A Palm for Romero, A Finger Wagged at the World

A Palm for Romero, A Finger Wagged at the World May 22, 2015

The Church’s decision to beatify Oscar Arnulfo Romero y Galdamez as a martyr shows just how relevant it can keep itself by investing ancient words and concepts with new meanings. True to the popular understanding of martyrdom, the Salvadoran archbishop died a violent death. On March 24, 1980, an assassin belonging to a right-wing death squad shot Romero dead as he was celebrating Mass – revenge for his three-year pastoral campaign against the death squads’ kidnappings and murders.

But, historically, the Church reserved the martyr’s palm for those who had been killed in odium fidei – “in hatred of the [Christian] faith.” The elite Salvadorans who financed Romero’s killing were Catholic Christians in more than the nominal sense. As Carlos Dada writes in The New Yorker, “Some of them, still alive, are active members of church communities, give lots of money to Catholic conservative organizations, send their kids to Catholic schools, and never miss a Sunday Mass.”

This past January, a panel of Vatican theologians decided that hatred of the faith had driven Romero’s assassins all the same. Cold statistics support this conclusion. During El Salvador’s civil war, which lasted from 1979 through 1992, right-wing paramilitaries killed 18 priests and five nuns, and raked the crowds at Romero’s funeral with gunfire – acts that would have impressed any 17th-century Iroquois (or, for that matter, any 20th-century Bolshevik). Still, the notion that people can act out of hatred of their own faith is positively radical.

It finds precedent in the actions of St. John Paul II and Benedict XVI – two popes generally thought to be anything but radical. In 1982, John Paul determined that Maximilian Kolbe, a Polish Franciscan who volunteered to take a married man’s place in an Auschwitz starvation bunker, would be canonized as a martyr – not, as the Congregation had originally decided, a confessor. Even the title “martyr of charity,” proposed as a compromise, looked to the pope like an asterisk. To John Paul, it mattered nothing that the Nazis had imprisoned Kolbe for being Polish, not for being Christian. Finding in Kolbe’s death “particular fulfillment of the words of Christ, who said, ‘No one has greater love than this: to lay down one’s life for one’s friends,'” the pope declared Kolbe a martyr without adding a qualifier.

In a set of instructions to the Congregation for the Causes of Saints’ 2006 synod, Benedict spelled out the justification for recognizing new forms of odium fidei. “What has changed,” Benedict wrote, “are the cultural contexts of martyrdom and the strategies ‘ex parte persecutoris’ that more and more seldom explicitly show their aversion to the Christian faith…but simulate different reasons, for example, of a political or social nature.” In Benedict’s view, if Christ were to multiply loaves and fishes today, the Pharisees would arrest him for threatening local agriculture and industry.

Let’s pause for a second to consider this.

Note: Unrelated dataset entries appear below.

Lemma pick_act2_safe n l kind : lp_inv s n l -> act2_free (l_base l) -> (forall p dl, own l p dl -> 0 <= dl) ->
  ends total (pick_act2 kind l) (fun p => picked n l kind p.1 p.2).
Proof.
  intros HI Hfree Hpos. unfold pick_act2. cbn zeta. apply ends_bind. pose proof (li_acts _ _ _ HI) as HA. eapply ends_mono.
  - apply (ends_seq total (scanning n l kind)); [intros k st Hk; by apply act2_step_safe|].
    split; cbn; [done|apply HA|done|intros; lia].
  - intros st _ [G1 G2 G3 G4]. cbn [ends fst snd].
    assert (Hsa : same_acts l (with_m_activating_buffer l (mkBuf (sc_buffer st) (max_size (m_activating_buffer l))))) by (by split).
    split; [|done|done|..].
    + apply (inv_calm n l); [done|apply HI|apply HI|done|by intros ?|done|done].
    + intros i Hi. destruct (sc_best st) as [[[j bd] ba]|] eqn:Eb; [|done]. cbn in Hi. injection Hi as ->. by apply (G3 i bd ba).
    + intros Hn. destruct (sc_best st) as [[[j bd] ba]|] eqn:Eb; [done|]. specialize (G4 eq_refl).
      assert (Hall : forall p, owned l p -> kind = Urgent /\ forall dl, own l p dl -> c_clk (l_base l) < dl).
      { intros p Hp. apply (la_owned _ _ _ _ HA) in Hp. apply list_elem_of_fmap in Hp as (k & -> & Hk).
        rewrite <- G1 in Hk. apply list_elem_of_fmap in Hk as (r & -> & Hr). apply list_elem_of_lookup in Hr as [j Hj].
        apply (G4 j r); [|done]. apply lookup_lt_Some in Hj. pose proof (f_equal length G1) as H.
        unfold keys in H. rewrite !length_map in H. lia. }
      destruct kind; [intros p dl Ho; apply (Hall p); [by exists dl|done]|]. intros p Hp. by destruct (Hall p Hp).
Qed.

When Benedict wrote those words, the Soviet Union – which had hated the faith in very conventional terms – had been defunct for a scant 15 years. Meanwhile, the government of the People’s Republic of China had been putting the screws to its own Christian population since 1949. Radical Islam – which may not hate Christianity but certainly regards it as an intolerably bastardized version of itself – was just getting down to cases. (In the year Benedict’s instructions were published, Sr. Leonella Sgorbati, an Italian nun stationed in Somalia, would be murdered in reprisal for a perceived slur on the Prophet Muhammad quoted by Benedict in his Regensburg speech.) Surely all these enemies created a backlog to gum up even the best-run “saint machine.” For a pope to envision new circumstances for martyrdom was nothing if not forward-thinking.

The question is what, exactly, Benedict was thinking forward to. He also wrote of the need to re-evangelize Europe and transform nominal or cultural Christians into practicing ones. (To that mission, given the latest Pew numbers, we could add the re-evangelization of a good part of America.) Tertullian famously said that the blood of the martyrs is the seed of the Church. It seems to me that Benedict, anticipating that some of the re-evangelizers would make mortal enemies in their own backyards, thought to update the Church’s vocabulary to help posterity recognize them – and their persecutors.

When the late Cardinal George predicted that his successor’s successor would die “a martyr in the public square,” he was clearly thinking with the Church. I hope he – and it – were both being melodramatic. But there are some events for which it’s better to overprepare than underprepare.

Not everyone in El Salvador is thrilled by the thought of Romero’s eventual elevation to the altars. Monsignor Vincenzo Paglia, postulator for Romero’s cause, reports that three Salvadoran ambassadors pressured the Vatican to delay or derail his canonization. According to Carlos Dada, they argued that Romero was “a politically divisive figure…and that his elevation to the altars could be manipulated by the leftist groups.” Tomorrow, in becoming official, Romero’s beatification should send a dread message: You never know when you or your faction could end up as the heavies in a martyrology. So watch your step.